(* ===== verification/Decimal.v ===== *)
(** Decimal numerals: the text [JSON.stringify] prints for an integer and the value
    [JSON.parse] reads back, with the round trip the checkpointed deadlines rely on. *)

From Stdlib Require Import Ascii.
From stdpp Require Import pretty.
From S2P Require Export Prelude.

(** The value of a decimal digit. *)
Definition digit_value (c : Ascii.ascii) : option N :=
  let n := Ascii.N_of_ascii c in
  if ((48 <=? n) && (n <=? 57))%N then Some (n - 48)%N else None.

(** Reads digits to the end of the string, on top of the value [acc]. *)
Fixpoint parse_digits (acc : N) (s : string) : option N :=
  match s with
  | EmptyString => Some acc
  | String c s' =>
      match digit_value c with
      | Some v => parse_digits (10 * acc + v) s'
      | None => None
      end
  end.

(** A JSON integer: an optional minus sign and at least one digit. *)
Definition parse_Z (s : string) : option Z :=
  match s with
  | EmptyString => None
  | String "-"%char EmptyString => None
  | String "-"%char s' => (fun n => - Z.of_N n) <$> parse_digits 0 s'
  | _ => Z.of_N <$> parse_digits 0 s
  end.

(** [JSON.stringify(n)] of an integer *)
Definition stringify_Z (n : Z) : string := pretty n.

Lemma digit_value_char x : (x < 10)%N -> digit_value (pretty_N_char x) = Some x.
Proof.
  intros Hx.
  assert (x = 0 \/ x = 1 \/ x = 2 \/ x = 3 \/ x = 4 \/ x = 5 \/ x = 6 \/ x = 7 \/ x = 8
          \/ x = 9)%N as H by lia.
  repeat destruct H as [->|H]; subst; reflexivity.
Qed.

Lemma parse_digits_go x s : parse_digits 0 (pretty_N_go x s) = parse_digits x s.
Proof.
  revert s. induction (N.lt_wf_0 x) as [x _ IH]; intros s.
  destruct (decide (x = 0)%N) as [->|Hx]; [by rewrite pretty_N_go_0|].
  rewrite pretty_N_go_step by lia. rewrite IH by (apply N.div_lt; lia). simpl.
  rewrite digit_value_char by (apply N.mod_lt; done). f_equal.
  pose proof (N.div_mod x 10 ltac:(done)). lia.
Qed.

Lemma parse_digits_pretty (n : N) : parse_digits 0 (pretty n) = Some n.
Proof.
  unfold pretty, pretty_N. case_decide as E; [by subst|]. apply parse_digits_go.
Qed.

Lemma pretty_N_first (n : N) :
  exists c s, pretty n = String c s /\ digit_value c <> None.
Proof.
  pose proof (parse_digits_pretty n) as H.
  destruct (pretty n) as [|c s] eqn:E.
  - exfalso. revert E. unfold pretty, pretty_N. case_decide as E0; [done|].
    assert (forall x t, t <> "" -> pretty_N_go x t <> "") as Hne.
    { intros x. induction (N.lt_wf_0 x) as [x _ IH]; intros t Ht.
      destruct (decide (x = 0)%N) as [->|]; [by rewrite pretty_N_go_0|].
      rewrite pretty_N_go_step by lia. apply IH; [apply N.div_lt; lia | done]. }
    rewrite pretty_N_go_step by lia. by apply Hne.
  - exists c, s. split; [done|]. simpl in H. by destruct (digit_value c).
Qed.

(** [JSON.parse(JSON.stringify(n)) = n] on the integers. *)
Lemma parse_stringify_Z n : parse_Z (stringify_Z n) = Some n.
Proof.
  unfold stringify_Z. destruct n as [|p|p]; [done|..].
  - change (pretty (Z.pos p)) with (pretty (N.pos p)).
    pose proof (parse_digits_pretty (N.pos p)) as H.
    destruct (pretty_N_first (N.pos p)) as (c & s & E & Hc). rewrite E in *.
    unfold parse_Z. destruct (decide (c = "-"%char)) as [->|Hne]; [by destruct Hc|].
    rewrite H. by destruct c as [[] [] [] [] [] [] [] []].
  - change (pretty (Z.neg p)) with ("-" +:+ pretty (N.pos p)).
    pose proof (parse_digits_pretty (N.pos p)) as H.
    destruct (pretty_N_first (N.pos p)) as (c & s & E & _). rewrite E in *.
    change (((fun n => - Z.of_N n) <$> parse_digits 0 (String c s)) = Some (Z.neg p)).
    by rewrite H.
Qed.

Lemma stringify_Z_nonempty n : truthy_str (Some (stringify_Z n)) = Some (stringify_Z n).
Proof.
  pose proof (parse_stringify_Z n) as H. by destruct (stringify_Z n).
Qed.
= = =
## Work required
The answer must consist of each line in the entries above that includes "Import".

## Answer below
From Stdlib Require Import Ascii.
From stdpp Require Import pretty.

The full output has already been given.